- **GOAL OF THE EXERCISE**: Where the line with "(** * Proof automation *)" appears below, start writing out lines exactly, and finish with the line with "Lemma anti_windup_NONE (Dui", which is included; write out nothing else.

- **RECORDS SHOWN**:

(** [double PIDController::operator()(r, y, uff, uman, utrack, Tx, track,
    auto_mode, windup)]. *)
Definition call (exp : float -> float) (c : t)
    (r y uff uman utrack Tx : float) (track auto_mode : bool)
    (windup : WindupMode) : float * t :=
  (* Filter updates *)
  let filtered := MeasurementFilter.call exp (filter_ c) y Tx in
  let c := set_filter c (snd filtered) in
  let yf := yf (fst filtered) in
  let dyf := dyf (fst filtered) in
  let '(u, c) :=
    if auto_mode then
      (* Reset state if using P or PD control (ki == 0) *)
      let c := if ki_ c =? 0 then set_b (set_old c (u0_ c) 0 0 0) 1
               else c in
      (* Tracking mode for bumpless transfer *)
      let c := if track then set_old c utrack 0 0 0 else c in
      (* Control signal increments *)
      let Dup := kp_ c * (b_ c * r - yf) - up_old_ c in
      let Dui := ki_ c * (r - yf) * Tx in
      let Dui := anti_windup Dui windup in
      let Dud := (- kd_ c * dyf - ud_old_ c) / Tx in
      let Duff := uff - uff_old_ c in
      (* Add control signal increment *)
      let Du := Dup + Dui + Dud + Duff in
      (u_old_ c + Du, c)
    else
      (* Manual control signal *)
      (uman, c) in
  (* Saturate control signal *)
  let u := max (min u (umax_ c)) (umin_ c) in
  (* Update old signal states *)
  let c := set_old c u (kp_ c * (b_ c * r - yf)) (- kd_ c * dyf) uff in
  (u, c).

End PIDController.

End Ieee.

(* ================================================================== *)
(** * Proof automation *)

(** Splits the conjunctions that are written out in the goal, without
    unfolding a definition to find more. *)
Ltac split_conjs :=
  repeat match goal with |- _ /\ _ => split end.

(* ================================================================== *)
(** * Lemmas on std::max, std::min and the saturation line *)

Lemma std_max_Rmax (a b : R) : Std.max a b = Rmax a b.
Proof.
  unfold Std.max, Rmax.
  destruct (Rlt_dec a b), (Rle_dec a b); lra.
Qed.

Lemma std_min_Rmin (a b : R) : Std.min a b = Rmin a b.
Proof.
  unfold Std.min, Rmin.
  destruct (Rlt_dec b a), (Rle_dec a b); lra.
Qed.

Lemma saturate_clamp (u umin umax : R) :
  Std.max (Std.min u umax) umin = clamp u umin umax.
Proof.
  unfold clamp. now rewrite std_max_Rmax, std_min_Rmin.
Qed.

Lemma saturate_bounds (u umin umax : R) :
  umin <= umax ->
  umin <= Std.max (Std.min u umax) umin <= umax.
Proof.
  intros Hb. unfold Std.max, Std.min.
  destruct (Rlt_dec umax u);
    [ destruct (Rlt_dec umax umin) | destruct (Rlt_dec u umin) ]; lra.
Qed.

Lemma saturate_inside (u umin umax : R) :
  umin <= u <= umax ->
  Std.max (Std.min u umax) umin = u.
Proof.
  intros Hb. unfold Std.max, Std.min.
  destruct (Rlt_dec umax u);
    [ destruct (Rlt_dec umax umin) | destruct (Rlt_dec u umin) ]; lra.
Qed.

(* ================================================================== *)
(** * The anti-windup rule *)

Lemma anti_windup_NONE (Dui : R) : anti_windup Dui NONE = Dui.
Proof. reflexivity. Qed.

Lemma anti_windup_LOWER (Dui : R) : anti_windup Dui LOWER = Rmax Dui 0.
Proof. unfold anti_windup; simpl. apply std_max_Rmax. Qed.

Lemma anti_windup_UPPER (Dui : R) : anti_windup Dui UPPER = Rmin Dui 0.
Proof. unfold anti_windup; simpl. apply std_min_Rmin. Qed.

Lemma anti_windup_BOTH (Dui : R) : anti_windup Dui BOTH = 0.
Proof.
  unfold anti_windup; simpl. unfold Std.min, Std.max.
  destruct (Rlt_dec Dui 0) as [Hn | Hn].
  - destruct (Rlt_dec 0 0); lra.
  - destruct (Rlt_dec 0 Dui); lra.
Qed.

- **RESPONSE TO THE EXERCISE**:
(** * Proof automation *)

(** Splits the conjunctions that are written out in the goal, without
    unfolding a definition to find more. *)
Ltac split_conjs :=
  repeat match goal with |- _ /\ _ => split end.

(* ================================================================== *)
(** * Lemmas on std::max, std::min and the saturation line *)

Lemma std_max_Rmax (a b : R) : Std.max a b = Rmax a b.
Proof.
  unfold Std.max, Rmax.
  destruct (Rlt_dec a b), (Rle_dec a b); lra.
Qed.

Lemma std_min_Rmin (a b : R) : Std.min a b = Rmin a b.
Proof.
  unfold Std.min, Rmin.
  destruct (Rlt_dec b a), (Rle_dec a b); lra.
Qed.

Lemma saturate_clamp (u umin umax : R) :
  Std.max (Std.min u umax) umin = clamp u umin umax.
Proof.
  unfold clamp. now rewrite std_max_Rmax, std_min_Rmin.
Qed.

Lemma saturate_bounds (u umin umax : R) :
  umin <= umax ->
  umin <= Std.max (Std.min u umax) umin <= umax.
Proof.
  intros Hb. unfold Std.max, Std.min.
  destruct (Rlt_dec umax u);
    [ destruct (Rlt_dec umax umin) | destruct (Rlt_dec u umin) ]; lra.
Qed.

Lemma saturate_inside (u umin umax : R) :
  umin <= u <= umax ->
  Std.max (Std.min u umax) umin = u.
Proof.
  intros Hb. unfold Std.max, Std.min.
  destruct (Rlt_dec umax u);
    [ destruct (Rlt_dec umax umin) | destruct (Rlt_dec u umin) ]; lra.
Qed.

(* ================================================================== *)
(** * The anti-windup rule *)

Lemma anti_windup_NONE (Dui : R) : anti_windup Dui NONE = Dui.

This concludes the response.